(Stored items)

+---+

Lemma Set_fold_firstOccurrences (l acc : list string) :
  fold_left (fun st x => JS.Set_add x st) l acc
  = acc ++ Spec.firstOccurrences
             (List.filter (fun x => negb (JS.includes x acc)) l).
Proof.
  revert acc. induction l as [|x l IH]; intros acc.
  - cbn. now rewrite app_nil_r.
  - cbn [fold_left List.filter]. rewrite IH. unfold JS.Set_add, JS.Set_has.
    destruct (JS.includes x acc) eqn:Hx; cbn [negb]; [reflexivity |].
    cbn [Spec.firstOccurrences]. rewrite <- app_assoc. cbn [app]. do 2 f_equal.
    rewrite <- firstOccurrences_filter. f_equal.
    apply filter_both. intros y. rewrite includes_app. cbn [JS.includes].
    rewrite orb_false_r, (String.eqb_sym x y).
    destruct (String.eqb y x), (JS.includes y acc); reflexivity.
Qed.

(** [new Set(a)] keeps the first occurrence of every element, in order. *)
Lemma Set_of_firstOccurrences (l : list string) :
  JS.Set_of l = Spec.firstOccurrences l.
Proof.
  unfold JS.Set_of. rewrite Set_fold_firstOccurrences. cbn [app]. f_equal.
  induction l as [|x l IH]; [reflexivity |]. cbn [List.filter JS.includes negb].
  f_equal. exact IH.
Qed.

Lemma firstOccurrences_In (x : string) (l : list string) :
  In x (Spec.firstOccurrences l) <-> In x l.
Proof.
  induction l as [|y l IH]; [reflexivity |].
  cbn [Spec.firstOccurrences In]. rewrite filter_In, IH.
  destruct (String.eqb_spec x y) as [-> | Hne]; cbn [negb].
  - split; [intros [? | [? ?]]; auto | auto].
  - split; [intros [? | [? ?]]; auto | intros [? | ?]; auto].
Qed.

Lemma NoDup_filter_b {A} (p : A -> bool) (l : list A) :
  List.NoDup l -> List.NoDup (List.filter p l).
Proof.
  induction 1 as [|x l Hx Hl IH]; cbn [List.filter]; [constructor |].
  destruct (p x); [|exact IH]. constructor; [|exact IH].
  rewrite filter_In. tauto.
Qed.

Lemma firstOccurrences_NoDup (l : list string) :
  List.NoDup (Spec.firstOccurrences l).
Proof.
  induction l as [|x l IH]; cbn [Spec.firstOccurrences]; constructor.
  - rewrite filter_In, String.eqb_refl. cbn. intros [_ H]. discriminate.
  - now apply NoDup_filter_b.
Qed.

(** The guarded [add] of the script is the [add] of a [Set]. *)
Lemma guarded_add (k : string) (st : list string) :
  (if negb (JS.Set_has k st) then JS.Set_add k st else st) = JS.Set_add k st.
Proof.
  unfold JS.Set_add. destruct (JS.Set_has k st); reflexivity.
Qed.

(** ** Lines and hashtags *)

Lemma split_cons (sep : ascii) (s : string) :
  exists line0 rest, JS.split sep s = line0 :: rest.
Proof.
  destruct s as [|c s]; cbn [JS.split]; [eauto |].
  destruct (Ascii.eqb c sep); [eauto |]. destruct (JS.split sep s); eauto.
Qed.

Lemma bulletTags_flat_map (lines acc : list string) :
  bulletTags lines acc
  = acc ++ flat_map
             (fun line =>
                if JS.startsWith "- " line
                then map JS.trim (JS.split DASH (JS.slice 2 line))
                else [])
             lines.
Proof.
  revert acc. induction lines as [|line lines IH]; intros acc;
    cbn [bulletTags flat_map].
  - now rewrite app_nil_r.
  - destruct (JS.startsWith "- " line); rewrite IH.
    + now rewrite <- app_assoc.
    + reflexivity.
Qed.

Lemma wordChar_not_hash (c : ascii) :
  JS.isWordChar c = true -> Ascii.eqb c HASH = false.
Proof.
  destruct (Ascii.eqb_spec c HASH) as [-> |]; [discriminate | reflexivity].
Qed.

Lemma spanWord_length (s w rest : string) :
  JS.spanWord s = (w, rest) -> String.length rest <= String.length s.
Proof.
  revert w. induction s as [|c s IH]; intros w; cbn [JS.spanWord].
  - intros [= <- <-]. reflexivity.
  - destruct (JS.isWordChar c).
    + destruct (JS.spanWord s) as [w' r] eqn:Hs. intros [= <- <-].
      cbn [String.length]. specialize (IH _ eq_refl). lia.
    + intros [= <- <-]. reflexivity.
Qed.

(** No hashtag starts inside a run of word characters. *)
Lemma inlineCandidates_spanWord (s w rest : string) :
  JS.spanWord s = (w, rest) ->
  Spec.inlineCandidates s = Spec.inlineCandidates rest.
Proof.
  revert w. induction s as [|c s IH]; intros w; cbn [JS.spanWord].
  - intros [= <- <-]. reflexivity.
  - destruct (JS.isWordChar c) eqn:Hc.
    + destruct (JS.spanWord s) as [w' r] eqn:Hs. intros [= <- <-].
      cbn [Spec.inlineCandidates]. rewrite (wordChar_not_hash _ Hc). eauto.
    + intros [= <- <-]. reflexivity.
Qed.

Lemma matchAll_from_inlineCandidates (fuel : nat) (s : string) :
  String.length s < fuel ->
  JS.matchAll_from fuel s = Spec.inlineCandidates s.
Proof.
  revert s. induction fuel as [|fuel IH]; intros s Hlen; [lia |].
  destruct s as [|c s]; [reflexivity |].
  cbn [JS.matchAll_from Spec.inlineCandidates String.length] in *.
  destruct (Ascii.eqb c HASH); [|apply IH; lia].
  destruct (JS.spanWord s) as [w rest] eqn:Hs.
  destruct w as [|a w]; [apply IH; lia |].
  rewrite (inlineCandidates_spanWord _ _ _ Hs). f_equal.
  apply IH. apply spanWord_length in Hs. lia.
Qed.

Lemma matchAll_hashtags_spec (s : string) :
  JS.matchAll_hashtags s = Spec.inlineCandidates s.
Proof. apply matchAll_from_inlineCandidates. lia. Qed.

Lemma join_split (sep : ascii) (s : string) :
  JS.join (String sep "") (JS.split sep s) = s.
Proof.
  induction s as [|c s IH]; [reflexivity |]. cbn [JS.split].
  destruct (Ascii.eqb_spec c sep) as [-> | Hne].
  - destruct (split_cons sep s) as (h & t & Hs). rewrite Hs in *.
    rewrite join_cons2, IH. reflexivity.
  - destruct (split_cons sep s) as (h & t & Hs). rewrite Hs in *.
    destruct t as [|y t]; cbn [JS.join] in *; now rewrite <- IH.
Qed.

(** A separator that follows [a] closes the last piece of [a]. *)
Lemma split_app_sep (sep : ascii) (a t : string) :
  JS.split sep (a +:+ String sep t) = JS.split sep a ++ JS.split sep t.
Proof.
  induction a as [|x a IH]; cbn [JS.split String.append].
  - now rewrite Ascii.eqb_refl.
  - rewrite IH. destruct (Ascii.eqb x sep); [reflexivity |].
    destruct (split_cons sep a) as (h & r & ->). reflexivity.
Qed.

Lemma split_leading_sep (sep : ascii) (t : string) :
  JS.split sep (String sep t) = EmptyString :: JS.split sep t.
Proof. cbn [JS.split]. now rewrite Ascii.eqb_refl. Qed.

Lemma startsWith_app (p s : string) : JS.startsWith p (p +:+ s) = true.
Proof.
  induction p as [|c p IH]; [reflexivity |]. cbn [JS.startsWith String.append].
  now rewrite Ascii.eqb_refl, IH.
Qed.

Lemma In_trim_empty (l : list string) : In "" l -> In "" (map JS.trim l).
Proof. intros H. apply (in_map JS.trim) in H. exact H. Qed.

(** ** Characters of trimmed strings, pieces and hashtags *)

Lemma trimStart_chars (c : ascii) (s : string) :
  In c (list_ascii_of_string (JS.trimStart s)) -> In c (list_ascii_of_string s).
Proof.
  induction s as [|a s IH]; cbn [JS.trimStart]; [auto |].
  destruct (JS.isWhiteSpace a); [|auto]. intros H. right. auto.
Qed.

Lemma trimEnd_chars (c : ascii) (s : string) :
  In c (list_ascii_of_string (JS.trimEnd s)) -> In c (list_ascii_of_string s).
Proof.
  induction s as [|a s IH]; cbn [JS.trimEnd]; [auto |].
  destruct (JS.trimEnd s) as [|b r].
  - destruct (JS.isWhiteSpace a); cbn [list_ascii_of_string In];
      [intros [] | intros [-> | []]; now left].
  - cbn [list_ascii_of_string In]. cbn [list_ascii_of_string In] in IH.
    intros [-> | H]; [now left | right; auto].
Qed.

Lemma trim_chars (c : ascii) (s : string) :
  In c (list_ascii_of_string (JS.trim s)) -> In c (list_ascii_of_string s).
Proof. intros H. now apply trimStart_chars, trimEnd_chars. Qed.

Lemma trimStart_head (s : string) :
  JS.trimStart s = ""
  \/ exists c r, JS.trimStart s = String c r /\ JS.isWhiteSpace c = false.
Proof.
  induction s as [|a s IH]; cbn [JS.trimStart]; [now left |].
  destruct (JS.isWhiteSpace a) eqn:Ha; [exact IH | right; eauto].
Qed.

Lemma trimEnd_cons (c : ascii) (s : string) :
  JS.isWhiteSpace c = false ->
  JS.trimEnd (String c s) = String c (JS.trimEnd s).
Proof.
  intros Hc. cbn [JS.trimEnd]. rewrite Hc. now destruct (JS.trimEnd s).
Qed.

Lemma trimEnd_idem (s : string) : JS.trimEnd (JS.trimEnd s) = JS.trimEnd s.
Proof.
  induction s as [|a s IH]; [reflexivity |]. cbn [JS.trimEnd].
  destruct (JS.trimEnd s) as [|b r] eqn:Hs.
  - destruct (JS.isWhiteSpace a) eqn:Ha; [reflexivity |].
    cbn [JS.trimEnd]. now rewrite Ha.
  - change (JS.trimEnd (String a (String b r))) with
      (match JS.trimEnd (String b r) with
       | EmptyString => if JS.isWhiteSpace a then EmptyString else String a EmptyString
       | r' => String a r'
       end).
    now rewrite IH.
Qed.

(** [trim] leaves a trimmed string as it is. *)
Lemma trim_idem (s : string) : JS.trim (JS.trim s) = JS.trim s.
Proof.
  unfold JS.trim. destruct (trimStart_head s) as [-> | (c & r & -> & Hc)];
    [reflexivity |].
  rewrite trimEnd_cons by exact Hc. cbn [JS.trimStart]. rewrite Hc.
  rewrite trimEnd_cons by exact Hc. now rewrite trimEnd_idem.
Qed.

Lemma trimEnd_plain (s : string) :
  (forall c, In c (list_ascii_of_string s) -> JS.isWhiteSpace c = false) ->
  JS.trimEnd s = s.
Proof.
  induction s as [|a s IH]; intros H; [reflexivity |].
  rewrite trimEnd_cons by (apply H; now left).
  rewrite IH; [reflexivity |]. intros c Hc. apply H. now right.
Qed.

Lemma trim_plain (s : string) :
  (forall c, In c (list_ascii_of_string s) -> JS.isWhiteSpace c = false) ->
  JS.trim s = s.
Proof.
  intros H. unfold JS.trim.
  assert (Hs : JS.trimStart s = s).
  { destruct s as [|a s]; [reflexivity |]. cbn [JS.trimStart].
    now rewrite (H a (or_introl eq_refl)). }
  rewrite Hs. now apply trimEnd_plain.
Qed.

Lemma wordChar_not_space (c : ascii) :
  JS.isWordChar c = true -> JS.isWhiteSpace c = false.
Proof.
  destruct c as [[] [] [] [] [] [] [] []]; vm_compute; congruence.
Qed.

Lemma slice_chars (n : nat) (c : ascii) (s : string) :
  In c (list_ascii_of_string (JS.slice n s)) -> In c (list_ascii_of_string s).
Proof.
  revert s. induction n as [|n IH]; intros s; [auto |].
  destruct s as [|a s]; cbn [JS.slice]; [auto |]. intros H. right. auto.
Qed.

+---+

Please give back the records exactly as written, beginning at the first line and including the line that holds "- cbn. now rewrite app_nil_r." as the last.

Lemma Set_fold_firstOccurrences (l acc : list string) :
  fold_left (fun st x => JS.Set_add x st) l acc
  = acc ++ Spec.firstOccurrences
             (List.filter (fun x => negb (JS.includes x acc)) l).
Proof.
  revert acc. induction l as [|x l IH]; intros acc.
  - cbn. now rewrite app_nil_r.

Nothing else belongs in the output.